**Work task:** A word-for-word copy of the listing is needed. Retype it in full.

**Exercise inputs:**
(** ** Cycles *)

Definition sample_cycle_env (listing : list dict) (report : res Z) (results : res Z) : cycle_env :=
  {| ce_windows := [{| mw_start_hour := 0; mw_end_hour := 6; mw_days := [] |}];
     ce_gate_now := ins_now; ce_repo_ready := Ok tt; ce_observation := Ok (snapshot "obs_3" 1 (unseen 12));
     ce_unreadable_snapshot := None; ce_unreadable_insight := None; ce_unreadable_decision := None;
     ce_float_str := fun _ => "0.5"; ce_set_list := fun s => elements s; ce_files := no_stored_files;
     ce_insight_tuning := None; ce_decision_tuning := None; ce_insight_now := ins_now; ce_insight_wall := ins_now;
     ce_write_insight_json := Ok tt; ce_write_insight_md := Ok tt; ce_limits := dec_settings;
     ce_decision_now := add_us ins_now 1; ce_proposal_files := []; ce_feedback_files := []; ce_free_mb := None;
     ce_write_decision := Ok tt; ce_client := Ok tt;
     ce_board := {| pb_list := fun _ => Ok listing; pb_create := pb_create open_board;
                    pb_comment := fun _ => Ok tt |};
     ce_sha256 := plain_key; ce_scheduled := [hourly_task]; ce_schedule_write := Ok tt;
     ce_schedule_now := ins_now; ce_max_queued := Some "2"; ce_settings := {| pst_repos := [("repo", {| rs_default_branch := "main"; rs_propose_enabled := true |})];
                      pst_self_repo_key := None; pst_propose_skip_when_ready_count := 8 |};
     ce_proposer_now := add_us ins_now 2; ce_campaigns := None; ce_exists_file := fun _ => false;
     ce_read_keywords := fun _ => Ok []; ce_tiers := None; ce_rejections := FileMissing; ce_wall := fun _ => ins_now;
     ce_write_results_json := results; ce_write_results_md := Ok tt;
     ce_report := {| re_path := "cycle_1.json"; re_now := ins_now; re_mkdir := Ok tt; re_report_free_mb := None;
                     re_write_report := report; re_unlink := Ok tt; re_write_diagnosis := Ok tt;
                     re_results := fun _ => FileMissing; re_settings := dec_settings; re_free_mb := None;
                     re_webhook := ""; re_cooldown_seconds := 3600 |} |}.

Definition run_args (execute : bool) : cycle_args :=
  {| ca_repo := None; ca_execute := execute; ca_max_candidates := 3; ca_cooldown_minutes := 120; ca_max_create := 2;
     ca_all_families := false |}.

Definition first_cycle : cycle_world :=
  {| cy_usage := None; cy_snapshots := [snapshot "obs_1" 49 (unseen 8); snapshot "obs_2" 25 (unseen 8)];
     cy_insights := []; cy_decisions := []; cy_results := []; cy_ops := []; cy_schedule := FileMissing;
     cy_reports := []; cy_diagnosis := FileMissing; cy_posted := [] |}.

Definition created_names (w : cycle_world) : list string :=
  omap (fun op => match op with BO_create name _ _ _ => Some name | _ => None end) (cy_ops w).

Definition queued_issue (state : string) : dict :=
  list_to_map [("name", JStr "Earlier work"); ("state", JObj [("name", JStr state)]);
               ("labels", JList [JObj [("name", JStr "source: autonomy")]])].
Definition full_queue : list dict := [queued_issue "Ready for AI"; queued_issue "Backlog"].

Definition run_cycle (listing : list dict) (report : res Z) (execute : bool) : list string :=
  created_names (fst (cycle_main (sample_cycle_env listing report (Ok 1%Z)) (run_args execute) first_cycle)).

Definition coverage_tasks : list string :=
  ["Restore repeated missing test_signal coverage"; "Restore repeated missing test signal coverage"].

(** An executing cycle files what its rules found (here two families name the
    same gap); a dry run files nothing; a full board takes only the scheduled
    task. *)
Example three_cycles :
  run_cycle [] (Ok 1%Z) true = "Hourly scan" :: coverage_tasks /\
  run_cycle [] (Ok 1%Z) false = [] /\
  run_cycle full_queue (Ok 1%Z) true = ["Hourly scan"].
Proof. vm_compute. done. Qed.

(** If the report on the full board can not be written, the error is taken for
    one of the count, and the cycle fills the board further. *)
Example unwritten_report_opens_the_gate :
  run_cycle full_queue (Raise (OSError "disk full")) true = "Hourly scan" :: coverage_tasks.
Proof. vm_compute. done. Qed.

(** The programmatic pipeline looks neither at the queue nor at the maintenance
    windows, and reports nothing created when something raises after its tasks
    were created. *)
Example pipeline_without_gates :
  let run results := run_pipeline (sample_cycle_env full_queue (Ok 1%Z) results) (run_args false) first_cycle in
  created_names (fst (run (Ok 1%Z))) = coverage_tasks /\
  snd (run (Ok 1%Z)) = Ok {| ps_created := 2; ps_skipped := 1; ps_failed := 0; ps_error := None |} /\
  created_names (fst (run (Raise (OSError "disk full")))) = coverage_tasks /\
  snd (run (Raise (OSError "disk full"))) = Ok (nothing_done (Some "disk full")).
Proof. vm_compute. done. Qed.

**Your response:**
(** ** Cycles *)

Definition sample_cycle_env (listing : list dict) (report : res Z) (results : res Z) : cycle_env :=
  {| ce_windows := [{| mw_start_hour := 0; mw_end_hour := 6; mw_days := [] |}];
     ce_gate_now := ins_now; ce_repo_ready := Ok tt; ce_observation := Ok (snapshot "obs_3" 1 (unseen 12));
     ce_unreadable_snapshot := None; ce_unreadable_insight := None; ce_unreadable_decision := None;
     ce_float_str := fun _ => "0.5"; ce_set_list := fun s => elements s; ce_files := no_stored_files;
     ce_insight_tuning := None; ce_decision_tuning := None; ce_insight_now := ins_now; ce_insight_wall := ins_now;
     ce_write_insight_json := Ok tt; ce_write_insight_md := Ok tt; ce_limits := dec_settings;
     ce_decision_now := add_us ins_now 1; ce_proposal_files := []; ce_feedback_files := []; ce_free_mb := None;
     ce_write_decision := Ok tt; ce_client := Ok tt;
     ce_board := {| pb_list := fun _ => Ok listing; pb_create := pb_create open_board;
                    pb_comment := fun _ => Ok tt |};
     ce_sha256 := plain_key; ce_scheduled := [hourly_task]; ce_schedule_write := Ok tt;
     ce_schedule_now := ins_now; ce_max_queued := Some "2"; ce_settings := {| pst_repos := [("repo", {| rs_default_branch := "main"; rs_propose_enabled := true |})];
                      pst_self_repo_key := None; pst_propose_skip_when_ready_count := 8 |};
     ce_proposer_now := add_us ins_now 2; ce_campaigns := None; ce_exists_file := fun _ => false;
     ce_read_keywords := fun _ => Ok []; ce_tiers := None; ce_rejections := FileMissing; ce_wall := fun _ => ins_now;
     ce_write_results_json := results; ce_write_results_md := Ok tt;
     ce_report := {| re_path := "cycle_1.json"; re_now := ins_now; re_mkdir := Ok tt; re_report_free_mb := None;
                     re_write_report := report; re_unlink := Ok tt; re_write_diagnosis := Ok tt;
                     re_results := fun _ => FileMissing; re_settings := dec_settings; re_free_mb := None;
                     re_webhook := ""; re_cooldown_seconds := 3600 |} |}.

Definition run_args (execute : bool) : cycle_args :=
  {| ca_repo := None; ca_execute := execute; ca_max_candidates := 3; ca_cooldown_minutes := 120; ca_max_create := 2;
     ca_all_families := false |}.

Definition first_cycle : cycle_world :=
  {| cy_usage := None; cy_snapshots := [snapshot "obs_1" 49 (unseen 8); snapshot "obs_2" 25 (unseen 8)];
     cy_insights := []; cy_decisions := []; cy_results := []; cy_ops := []; cy_schedule := FileMissing;
     cy_reports := []; cy_diagnosis := FileMissing; cy_posted := [] |}.

Definition created_names (w : cycle_world) : list string :=
  omap (fun op => match op with BO_create name _ _ _ => Some name | _ => None end) (cy_ops w).

Definition queued_issue (state : string) : dict :=
  list_to_map [("name", JStr "Earlier work"); ("state", JObj [("name", JStr state)]);
               ("labels", JList [JObj [("name", JStr "source: autonomy")]])].
Definition full_queue : list dict := [queued_issue "Ready for AI"; queued_issue "Backlog"].

Definition run_cycle (listing : list dict) (report : res Z) (execute : bool) : list string :=
  created_names (fst (cycle_main (sample_cycle_env listing report (Ok 1%Z)) (run_args execute) first_cycle)).

Definition coverage_tasks : list string :=
  ["Restore repeated missing test_signal coverage"; "Restore repeated missing test signal coverage"].

(** An executing cycle files what its rules found (here two families name the
    same gap); a dry run files nothing; a full board takes only the scheduled
    task. *)
Example three_cycles :
  run_cycle [] (Ok 1%Z) true = "Hourly scan" :: coverage_tasks /\
  run_cycle [] (Ok 1%Z) false = [] /\
  run_cycle full_queue (Ok 1%Z) true = ["Hourly scan"].
Proof. vm_compute. done. Qed.

(** If the report on the full board can not be written, the error is taken for
    one of the count, and the cycle fills the board further. *)
Example unwritten_report_opens_the_gate :
  run_cycle full_queue (Raise (OSError "disk full")) true = "Hourly scan" :: coverage_tasks.
Proof. vm_compute. done. Qed.

(** The programmatic pipeline looks neither at the queue nor at the maintenance
    windows, and reports nothing created when something raises after its tasks
    were created. *)
Example pipeline_without_gates :
  let run results := run_pipeline (sample_cycle_env full_queue (Ok 1%Z) results) (run_args false) first_cycle in
  created_names (fst (run (Ok 1%Z))) = coverage_tasks /\
  snd (run (Ok 1%Z)) = Ok {| ps_created := 2; ps_skipped := 1; ps_failed := 0; ps_error := None |} /\
  created_names (fst (run (Raise (OSError "disk full")))) = coverage_tasks /\
  snd (run (Raise (OSError "disk full"))) = Ok (nothing_done (Some "disk full")).
Proof. vm_compute. done. Qed.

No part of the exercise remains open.